Minute 1: What to Ask
During the first minute of the exam, focus on the patient’s health history, current symptoms and history of podiatric care. Ask the patient if they have any of the following:
Health history
Previous lower extremity ulcers, amputations or surgeries
Prior angioplasty, stent or leg bypass surgery
Foot wounds
Smoking or nicotine use
Diabetes and current control measures
Regular podiatric care
Symptoms
Burning or tingling in lower extremities
Leg or foot pain with activity
Changes in skin color or skin lesions
Loss of lower extremity sensation
Minute 2: What to Look For
After taking the patient’s history and symptoms, use the second minute to perform the physical exam. Check for the following:
Dermatologic exam
Discolored, ingrown or elongated nails
Signs of fungal infection
Discolored and/or hypertrophic skin lesions, calluses or corns
Open wounds or fissures
Interdigital maceration
Neurologic exam
Response to light touch on the feet (protective sensation)
Musculoskeletal exam
Full range of motion of the joints
Obvious deformities
Hot, red or inflamed skin on the midfoot
Vascular exam
Decreased hair growth on foot dorsum or lower limb
Palpability of pulse on the dorsalis pedis and posterior tibial pulse sites
Minute 3: What to Teach
During the final minute of the exam, educate the patient about caring for their lower extremities and managing their overall health. Discuss the following recommendations:
Daily foot care
The patient or a family member should check both feet, including the sole and between the toes.
Keep feet dry; change socks and shoes regularly, and dry feet after bathing or exercise.

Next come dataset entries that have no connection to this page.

Definition userByEmail (tenantID : ID) (email : string) : M User :=
  lift (tenantGate tenantID);;
  store_call "UserByEmail" (UserByEmail (c_store c) tenantID email).

Definition countUsers (tenantID : ID) : M Z :=
  lift (tenantGate tenantID);;
  store_call "CountUsers" (CountUsers (c_store c) tenantID).

(** *** Tenant-keyed lookups (tenantcheck.go) *)

Definition userInTenant (userID : string) (tenantID : ID) : M User :=
  try_catch (store_call "UserByID" (UserByID (c_store c) userID))
    (fun e =>
       if errors_is e identity_ErrNotFound then fail (not_found "user")
       else fail (Errorf1 "identity: lookup user" e))
    (fun user =>
       if negb (bool_decide (FromStored (us_TenantID user) = tenantID)) then
         fail (not_found "user")
       else mret user).

Definition sessionInTenant (hash : string) (tenantID : ID) : M RefreshSession :=
  try_catch (store_call "RefreshSessionByHash" (RefreshSessionByHash (c_store c) hash))
    (fun e =>
       if errors_is e identity_ErrNotFound then fail (Sentinel identity_ErrNotFound)
       else fail (Errorf1 "identity: lookup session" e))
    (fun session =>
       if negb (bool_decide (FromStored (se_TenantID session) = tenantID)) then
         fail (Sentinel identity_ErrInvalidSession)
       else mret session).

(** *** Minting (core.go) *)

(** Everything a mint refuses before it reads or writes; the service it will
    use. *)
Definition mintGate (tenantID : ID) (authTime : Z) (acr : string) : go JWTService :=
  match c_jwt c with
  | None => Fail (Sentinel identity_ErrNoTokenService)
  | Some j =>
      tenantGate tenantID;;
      if (authTime <=? 0) || String.eqb acr "" then
        Fail (Sentinel identity_ErrAuthContextRequired)
      else Ret j
  end.

Definition issueTokens (userID : string) (tenantID : ID) (authTime : Z) (acr : string)
    (amr : list string) : M Tokens :=
  j ← lift (mintGate tenantID authTime acr);
  access ← wrap (Errorf1 "identity: issue access token")
    (IssueAccess E j userID tenantID authTime acr amr);
  if c_refreshTTL c <=? 0 then mret (MkTokens access "" time_zero)
  else
    refresh ← wrap (Errorf1 "identity: mint refresh token") (NewRefreshToken E);
    hash ← wrap (Errorf1 "identity: hash refresh token") (lift (HashRefreshToken refresh));
    n ← now E;
    let exp := n + c_refreshTTL c in
    id ← newID E;
    wrap (Errorf1 "identity: persist refresh session")
      (store_call "CreateRefreshSession" (CreateRefreshSession (c_store c) {|
         se_ID := id;
         se_UserID := userID;
         se_TenantID := ID_String tenantID;
         se_TokenHash := hash;
         se_IssuedAt := n;
         se_ExpiresAt := exp;
         se_RevokedAt := time_zero;
         se_AuthTime := time_Unix authTime;
         se_ACR := acr
       |}));;
    mret (MkTokens access refresh exp).

Definition IssueTokensForUser (userID : string) (tenantID : ID) (authTime : Z) (acr : string)
    (amr : list string) : M Tokens :=
  lift (mintGate tenantID authTime acr);;
  try_catch (store_call "UserByID" (UserByID (c_store c) userID))
    (fun e =>
       if errors_is e identity_ErrNotFound then fail (not_found "user")
       else fail (Errorf1 "identity: lookup user for mint" e))
    (fun user =>
       if negb (bool_decide (FromStored (us_TenantID user) = tenantID)) then
         fail (not_found "user")
       else if negb (us_Active user) then fail (Sentinel identity_ErrUserInactive)
       else issueTokens userID tenantID authTime acr amr).

(** *** Registration and login *)

Definition Register (tenantID : ID) (email password : string) : M (User * Tokens) :=
  normalised ← lift (NormaliseEmail email);
  lift (validatePassword password);;
  hash ← wrap (Errorf1 "identity: hash password") (HashPassword E password);
  count ← wrap (Errorf1 "identity: count users") (countUsers tenantID);
  let first := count =? 0 in
  id ← newID E;
  created ← now E;
  let u := MkNewUser id (ID_String tenantID) normalised hash created in
  wrap (fun e => if errors_is e identity_ErrEmailTaken then Sentinel identity_ErrEmailTaken
                 else Errorf1 "identity: create user" e)
    (store_call "CreateUser" (CreateUser (c_store c) u first));;
  let user := MkUser (nu_ID u) (nu_TenantID u) (nu_Email u) (nu_PasswordHash u) true false
    (nu_CreatedAt u) in
  (if c_OnRegistered c then emit (EvHook "OnRegistered") else mret tt);;
  t ← now E;
  tokens ← issueTokens (us_ID user) (FromStored (us_TenantID user)) (Unix t) (c_defaultACR c) [];
  mret (user, tokens).

(** [allowLogin]: the wait, or that the attempt may proceed. *)
Definition allowLogin (tenantID : ID) (email : string) : M (option Z) :=
  match c_throttling c with
  | None => mret None
  | Some t =>
      let key := LoginKey t (ID_String tenantID) email in
      r ← observe (EvAllow key) (fun tr => Allow t tr key);
      mret (if (r.1 : bool) then None else Some r.2)
  end.

(** The error carries the wait; its text and what it wraps are fixed. *)
Definition ThrottledError : error := Errorf1 "ThrottledError" (Sentinel identity_ErrThrottled).

Definition secondFactorRequiredAtLogin (tenantID : ID) (userID : string) : M bool :=
  match c_secondFactor c with
  | None => mret (c_totpRequired c)
  | Some policy =>
      if c_totpRequired c then mret true
      else
        try_catch (r ← observe EvPolicy (fun tr => policy tr tenantID userID); lift r)
          (fun _ => mret true)
          (fun req =>
             if negb (AtLogin req) then mret false
             else if IsZero_time (GraceUntil req) then mret true
             else n ← now E; mret (negb (Before_time n (GraceUntil req))))
  end.

Definition amrForLogin : list string := ["pwd"].
Definition amrForSecondFactor : list string := ["pwd"; "otp"].

Definition invalid_credentials {A} (password : string) : M A :=
  ignore_err (VerifyStub E password);;
  fail (Sentinel identity_ErrInvalidCredentials).

(** The user comes back with the tokens, or with [ErrTOTPRequired]. *)
Definition Login (tenantID : ID) (email password : string) : M (User * go Tokens) :=
  match NormaliseEmail email with
  | Fail _ => invalid_credentials password
  | Panic why => lift (Panic why)
  | Ret normalised =>
      wait ← allowLogin tenantID normalised;
      match wait with
      | Some _ => fail ThrottledError
      | None =>
          try_catch (userByEmail tenantID normalised)
            (fun e =>
               if errors_is e identity_ErrTenantRequired then fail e
               else if errors_is e identity_ErrNotFound then invalid_credentials password
               else fail (Errorf1 "identity: lookup user" e))
            (fun user =>
               if String.eqb (us_PasswordHash user) "" || negb (us_Active user) then
                 invalid_credentials password
               else
                 try_catch (VerifyPassword E (us_PasswordHash user) password)
                   (fun _ => fail (Sentinel identity_ErrInvalidCredentials))
                   (fun _ =>
                      required ← (if us_TOTPEnrolled user then mret true
                                  else secondFactorRequiredAtLogin
                                         (FromStored (us_TenantID user)) (us_ID user));
                      if (required : bool) then
                        mret (user, Fail (Sentinel identity_ErrTOTPRequired))
                      else
                        t ← now E;
                        tokens ← issueTokens (us_ID user) (FromStored (us_TenantID user)) (Unix t)
                          (c_defaultACR c) amrForLogin;
                        mret (user, Ret tokens)))
      end
  end.

(** *** Sessions *)

(** [Refresh] up to and including its last check: what the call read. *)
Definition Refresh_check (tenantID : ID) (refreshToken : string)
    : M (RefreshSession * User * time) :=
  if c_refreshTTL c <=? 0 then fail (Sentinel identity_ErrInvalidSession)
  else
    match HashRefreshToken refreshToken with
    | Fail _ => fail (Sentinel identity_ErrInvalidSession)
    | Panic why => lift (Panic why)
    | Ret hash =>
        session ← wrap (fun e => if errors_is e identity_ErrNotFound
                                 then Sentinel identity_ErrInvalidSession else e)
          (sessionInTenant hash tenantID);
        n ← now E;
        if Revoked session || negb (After (se_ExpiresAt session) n) then
          fail (Sentinel identity_ErrInvalidSession)
        else
          user ← wrap (fun e => if errors_is e identity_ErrNotFound
                                then Sentinel identity_ErrInvalidSession
                                else Errorf1 "identity: lookup user for session" e)
            (store_call "UserByID" (UserByID (c_store c) (se_UserID session)));
          let revoke := store_call "RevokeRefreshSession"
            (RevokeRefreshSession (c_store c) (se_ID session) n) in
          if negb (bool_decide (FromStored (se_TenantID session) = FromStored (us_TenantID user)))
          then ignore_err revoke;; fail (Sentinel identity_ErrInvalidSession)
          else if (Unix (se_AuthTime session) <=? 0) || String.eqb (se_ACR session) ""
          then ignore_err revoke;; fail (Sentinel identity_ErrInvalidSession)
          else if negb (us_Active user)
          then ignore_err revoke;; fail (Sentinel identity_ErrUserInactive)
          else mret (session, user, n)
    end.

(** The rest of [Refresh]: revoke the old row, mint its successor. *)
Definition Refresh_rotate (st : RefreshSession * User * time) : M (User * Tokens) :=
  let '(session, user, n) := st in
  wrap (Errorf1 "identity: revoke session")
    (store_call "RevokeRefreshSession" (RevokeRefreshSession (c_store c) (se_ID session) n));;
  tokens ← issueTokens (se_UserID session) (FromStored (se_TenantID session))
    (Unix (se_AuthTime session)) (se_ACR session) [];
  mret (user, tokens).

Definition Refresh (tenantID : ID) (refreshToken : string) : M (User * Tokens) :=
  st ← Refresh_check tenantID refreshToken; Refresh_rotate st.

Report any changes in appearance, including new lesions, discolorations or swelling, to a healthcare professional.
Shoes
Avoid walking barefoot, even when indoors.
Wear appropriate footwear. Do not wear shoes that are too small or tight, or rub against a particular area of the foot.
Replace shoes yearly or more frequently if they show high wear.
Overall health risk management
Smoking cessation
Appropriate glycemic control
Treatment and Follow-Up
After performing the 3-minute foot exam, take action based on the patient’s risk level. No matter their risk, all patients with diabetes should see a foot specialist at least once a year.
Urgent (Active Pathology)
An immediate referral to a specialist is indicated if the patient has any of the following:
Open wound, with or without signs of infection
New neuropathic pain or pain at rest
Signs of active Charcot deformity (red, hot, swollen midfoot or ankle)
Vascular compromise, including the sudden absence of dorsalis pedis/posterior tibial pulses or gangrene
High Risk (ADA Risk Category 3)
The patient should be referred to a specialist immediately or for the next available outpatient appointment if the following symptoms are present:
Presence of diabetes with a history of ulcer or lower extremity amputation
Chronic venous insufficiency (skin color change or temperature difference)
The patient should follow up with the specialist every 1-2 months.
Moderate Risk (ADA Risk Category 2)
For patients with moderate risk, refer to a specialist within 1-3 weeks if not already receiving regular care. Indications of moderate risk are:
Peripheral artery disease with or without Loss of Protective Sensation (LOPS)
Dorsalis pedis or posterior tibial pulse diminished or absent
Presence of swelling or edema
The patient should follow up with a specialist every 2-3 months.
Low Risk (ADA Risk Category 1)
A low-risk patient should be referred to a specialist within one month. The following symptoms indicate low risk:
LOPS with or without longstanding, nonchanging deformity
The need for prescriptive or accommodative footwear
The patient should follow up with a specialist every 4-6 months.
Very Low Risk (ADA Risk Category 0)
Very low-risk patients should visit a specialist within 1-3 months. Very low risk is indicated by:
No LOPS or peripheral artery disease
A patient who is engaged in their care and seeks information about foot care, athletic training, appropriate footwear, etc.
The patient should follow up with a specialist at least annually.
Performing a 3-minute foot exam is a simple way you can take a stand for diabetic foot health. To you, it’s only three minutes. To your patient, it could be their whole life.